Phénomène encore inexpliqué

« Cette enfant ne présente aucun des facteurs génétiques connus pour être associés à un contrôle naturel de l’infection », précise le Dr Asier Sáez-Cirión de l’Unité HIV, inflammation et persistance, de l’Institut Pasteur de Paris et co-auteur de ce travail. « Selon toute vraisemblance, c’est le fait d’avoir reçu très tôt après sa contamination une combinaison d’antirétroviraux qui lui permet d’être en rémission virologique depuis aussi longtemps. »

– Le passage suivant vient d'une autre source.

(** * Update tracker: the status-file watcher of [custom/custom.c]

    A shallow embedding of the watcher and of the simulator task, together
    with the properties of the specification settled against it.

    - The file-access layer and the clock are those of the builds that
      compile the POSIX code, the [#else] branches of lines 106-112,
      138-149, 170-191 and 276-278: the desktop simulator and the Linux
      target.  The Zephyr branches are not part of the model.
    - C strings are [list ascii]; a pointer into a string is the suffix that
      starts at the pointed character.
    - [int] and [int64_t] values are [Z], reduced with [int_wrap] and
      [int64_wrap] where the C code computes.
    - Calls into libc, the operating system and LVGL are events of a small
      free monad [io]; a handler answers them, and every run records the
      trace of calls together with their answers.  The statics of the file
      are passed explicitly. *)

From Stdlib Require Import Ascii String DecimalString.
From Stdlib Require Import ZArith List Bool Lia Arith.
Import ListNotations.

(* ===================================================================== *)
(** ** Characters and C strings *)
(* ===================================================================== *)

Module CStr.

Definition NUL : ascii := "000"%char.
Definition TAB : ascii := "009"%char.
Definition LF : ascii := "010"%char.
Definition CR : ascii := "013"%char.
Definition SPACE : ascii := " "%char.
Definition DQUOTE : ascii := "034"%char.
Definition COLON : ascii := ":"%char.
Definition COMMA : ascii := ","%char.
Definition RBRACE : ascii := "}"%char.

(** Text of a C literal.  An apostrophe in the Rocq literal stands for the
    double quote of the C literal (none of the C literals of the program
    contains an apostrophe). *)
Definition lit (s : string) : list ascii :=
  map (fun c => if Ascii.eqb c "'"%char then DQUOTE else c)
      (list_ascii_of_string s).

(** One source line of a C literal, ending in a newline. *)
Definition line (s : string) : list ascii := lit s ++ [LF].

(** The string a [char*] denotes: the bytes before the first NUL. *)
Fixpoint cstring (buf : list ascii) : list ascii :=
  match buf with
  | [] => []
  | c :: t => if Ascii.eqb c NUL then [] else c :: cstring t
  end.

Fixpoint is_prefix (p s : list ascii) : bool :=
  match p, s with
  | [], _ => true
  | _ :: _, [] => false
  | a :: p', b :: s' => Ascii.eqb a b && is_prefix p' s'
  end.

(** [strstr]: the suffix of [hay] at the first occurrence of [needle]. *)
Fixpoint strstr (hay needle : list ascii) : option (list ascii) :=
  match hay with
  | [] => if is_prefix needle [] then Some [] else None
  | _ :: t => if is_prefix needle hay then Some hay else strstr t needle
  end.

(** [strchr]: the suffix of [s] at the first occurrence of [c]. *)
Fixpoint strchr (s : list ascii) (c : ascii) : option (list ascii) :=
  match s with
  | [] => None
  | a :: t => if Ascii.eqb a c then Some s else strchr t c
  end.

(** [*p]: the pointed character, the terminator at the end. *)
Definition deref (p : list ascii) : ascii := hd NUL p.

(** [q - p] for two pointers into the same string, [p] not after [q]. *)
Definition ptr_diff (q p : list ascii) : nat := length p - length q.

(** [snprintf(dst, size, ...)]: the formatted text cut to [size - 1]. *)
Definition snprintf (size : nat) (text : list ascii) : list ascii :=
  firstn (size - 1) text.

(** [%d] of an [int]. *)
Definition fmt_d (z : Z) : list ascii :=
  list_ascii_of_string (NilZero.string_of_int (Z.to_int z)).

End CStr.

Import CStr.

(* ===================================================================== *)
(** ** Machine integers *)
(* ===================================================================== *)

Definition wrap_signed (bits : Z) (z : Z) : Z :=
  (z + 2 ^ (bits - 1)) mod 2 ^ bits - 2 ^ (bits - 1).

Definition int_wrap : Z -> Z := wrap_signed 32.
Definition int64_wrap : Z -> Z := wrap_signed 64.

(** [isspace] in the C locale. *)
Definition isspace (c : ascii) : bool :=
  let n := nat_of_ascii c in
  (n =? 32)%nat || ((9 <=? n)%nat && (n <=? 13)%nat).

Definition isdigit (c : ascii) : bool :=
  let n := nat_of_ascii c in (48 <=? n)%nat && (n <=? 57)%nat.

Definition digit_val (c : ascii) : Z := Z.of_nat (nat_of_ascii c) - 48.

Fixpoint skip_while (p : ascii -> bool) (s : list ascii) : list ascii :=
  match s with
  | c :: t => if p c then skip_while p t else s
  | [] => []
  end.

Fixpoint atoi_digits (acc : Z) (s : list ascii) : Z :=
  match s with
  | c :: t => if isdigit c then atoi_digits (acc * 10 + digit_val c) t else acc
  | [] => acc
  end.

(** [long] of the POSIX builds (LP64). *)
Definition LONG_MAX : Z := (2 ^ 63 - 1)%Z.
Definition LONG_MIN : Z := (- 2 ^ 63)%Z.

(** [strtol(s, NULL, 10)] of libc: leading white space, an optional sign,
    then decimal digits up to the first other character; a value outside
    [long] is replaced by [LONG_MAX] or [LONG_MIN]. *)
Definition strtol (s : list ascii) : Z :=
  match skip_while isspace s with
  | c :: t =>
      if Ascii.eqb c "-"%char then Z.max LONG_MIN (- atoi_digits 0 t)
      else if Ascii.eqb c "+"%char then Z.min LONG_MAX (atoi_digits 0 t)
      else Z.min LONG_MAX (atoi_digits 0 (c :: t))
  | [] => 0%Z
  end.

(** [atoi] of libc, which is [(int) strtol(s, NULL, 10)]: the [long] is
    cut to the 32 bits of an [int]. *)
Definition atoi (s : list ascii) : Z := int_wrap (strtol s).

(* ===================================================================== *)
(** ** The field extractor: [parse_json_value] *)
(* ===================================================================== *)

(** The white space skipped after the colon (line 219). *)
Definition is_json_ws (c : ascii) : bool :=
  Ascii.eqb c SPACE || Ascii.eqb c TAB || Ascii.eqb c LF || Ascii.eqb c CR.

(** The loop condition of the bare-token scan (lines 241-242); the test
    [*value_end] is the end of the list. *)
Definition is_token_char (c : ascii) : bool :=
  negb (Ascii.eqb c COMMA) && negb (Ascii.eqb c RBRACE) &&
  negb (Ascii.eqb c SPACE) && negb (Ascii.eqb c TAB) &&
  negb (Ascii.eqb c LF) && negb (Ascii.eqb c CR).

(** Lines 232-237 and 246-251: the length is clamped to [max_len - 1] and
    that many bytes are copied, followed by the terminator. *)
Definition copy_value (value_start : list ascii) (len max_len : nat)
  : list ascii :=
  let len := if (max_len <=? len)%nat then (max_len - 1)%nat else len in
  firstn len value_start.

(** [parse_json_value(json, key, value, max_len)]: [None] is the return
    value [false] (the destination is not written on that path), [Some v]
    is [true] with [v] the string left in [value].  [json] and [key] are
    read as C strings.  The callers pass the size of a non-empty array for
    [max_len]; with [max_len = 0] the C code would store at
    [value[SIZE_MAX]], which has no defined behaviour and is not
    represented. *)
Definition parse_json_value (json key : list ascii) (max_len : nat)
  : option (list ascii) :=
  let json := cstring json in
  let search_key := snprintf 64 ([DQUOTE] ++ cstring key ++ [DQUOTE]) in
  match strstr json search_key with
  | None => None
  | Some key_pos =>
      match strchr (skipn (length search_key) key_pos) COLON with
      | None => None
      | Some value_start =>
          let value_start := skip_while is_json_ws (tl value_start) in
          if Ascii.eqb (deref value_start) DQUOTE then
            let value_start := tl value_start in
            match strchr value_start DQUOTE with
            | None => None
            | Some value_end =>
                Some (copy_value value_start
                        (ptr_diff value_end value_start) max_len)
            end
          else
            let value_end := skip_while is_token_char value_start in
            Some (copy_value value_start
                    (ptr_diff value_end value_start) max_len)
      end
  end.

(** *** The scan as the specification words it (section 4.2)

    Written from the text of the specification, with positions as indices,
    to be compared with [parse_json_value]. *)
Module Reference.

(** Index of the first occurrence of [needle] in [text]. *)
Fixpoint find (needle text : list ascii) : option nat :=
  match text with
  | [] => if is_prefix needle [] then Some O else None
  | _ :: t =>
      if is_prefix needle text then Some O
      else option_map S (find needle t)
  end.

(** Index of the first [c] in [text]. *)
Fixpoint index_of (c : ascii) (text : list ascii) : option nat :=
  match text with
  | [] => None
  | a :: t => if Ascii.eqb a c then Some O else option_map S (index_of c t)
  end.

Fixpoint take_while (p : ascii -> bool) (text : list ascii) : list ascii :=
  match text with
  | a :: t => if p a then a :: take_while p t else []
  | [] => []
  end.

Fixpoint drop_while (p : ascii -> bool) (text : list ascii) : list ascii :=
  match text with
  | a :: t => if p a then drop_while p t else text
  | [] => []
  end.

(** "Skip whitespace (space, tab, CR, LF)". *)
Definition is_whitespace (c : ascii) : bool :=
  existsb (Ascii.eqb c) [SPACE; TAB; CR; LF].

(** "the first of: comma, closing brace, space, tab, CR, LF" (the end of
    input is the end of the list). *)
Definition ends_bare_token (c : ascii) : bool :=
  existsb (Ascii.eqb c) [COMMA; RBRACE; SPACE; TAB; CR; LF].

(** "copied into the destination up to [max_len - 1] bytes". *)
Definition truncate (max_len : nat) (v : list ascii) : list ascii :=
  firstn (max_len - 1) v.

Definition quoted (field_name : list ascii) : list ascii :=
  [DQUOTE] ++ field_name ++ [DQUOTE].

Definition extract (text field_name : list ascii) (max_len : nat)
  : option (list ascii) :=
  match find (quoted field_name) text with
  | None => None
  | Some i =>
      let after_name := skipn (i + length (quoted field_name)) text in
      match index_of COLON after_name with
      | None => None
      | Some j =>
          let v := drop_while is_whitespace (skipn (S j) after_name) in
          match v with
          | c :: body =>
              if Ascii.eqb c DQUOTE then
                match index_of DQUOTE body with
                | None => None
                | Some k => Some (truncate max_len (firstn k body))
                end
              else
                Some (truncate max_len
                        (take_while (fun a => negb (ends_bare_token a)) v))
          | [] => Some (truncate max_len [])
          end
      end
  end.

Ce cas rappelle d’ailleurs celui des patients adultes de l’étude ANRS EP47 VISCONTI. Lesquels, après avoir reçu très précocement un traitement antirétroviral pendant plusieurs années, présentent, 10 ans après, un contrôle virologique et immunologique de leur infection sans avoir repris d’antirétroviraux.

Rémission, pas guérison !

Le doute, s’il persistait encore, n’a plus lieu d’être. La prise précoce d’antirétroviraux est bel et bien recommandée, car elle peut, dans certains cas permettre à l’organisme de se défendre seul face au virus. Pour autant, « cette rémission ne doit pas être assimilée à une guérison », martèle le Pr Jean-François Delfraissy, directeur de l’ANRS. « L’arrêt du traitement antirétroviral n’est donc pas recommandé, chez l’adulte comme chez l’enfant, en dehors d’essais cliniques. » La jeune femme française reste, elle, infectée par le VIH. Mais comme cela fut le cas du nourrisson américain, « il est impossible de prédire l’évolution de son état de santé ».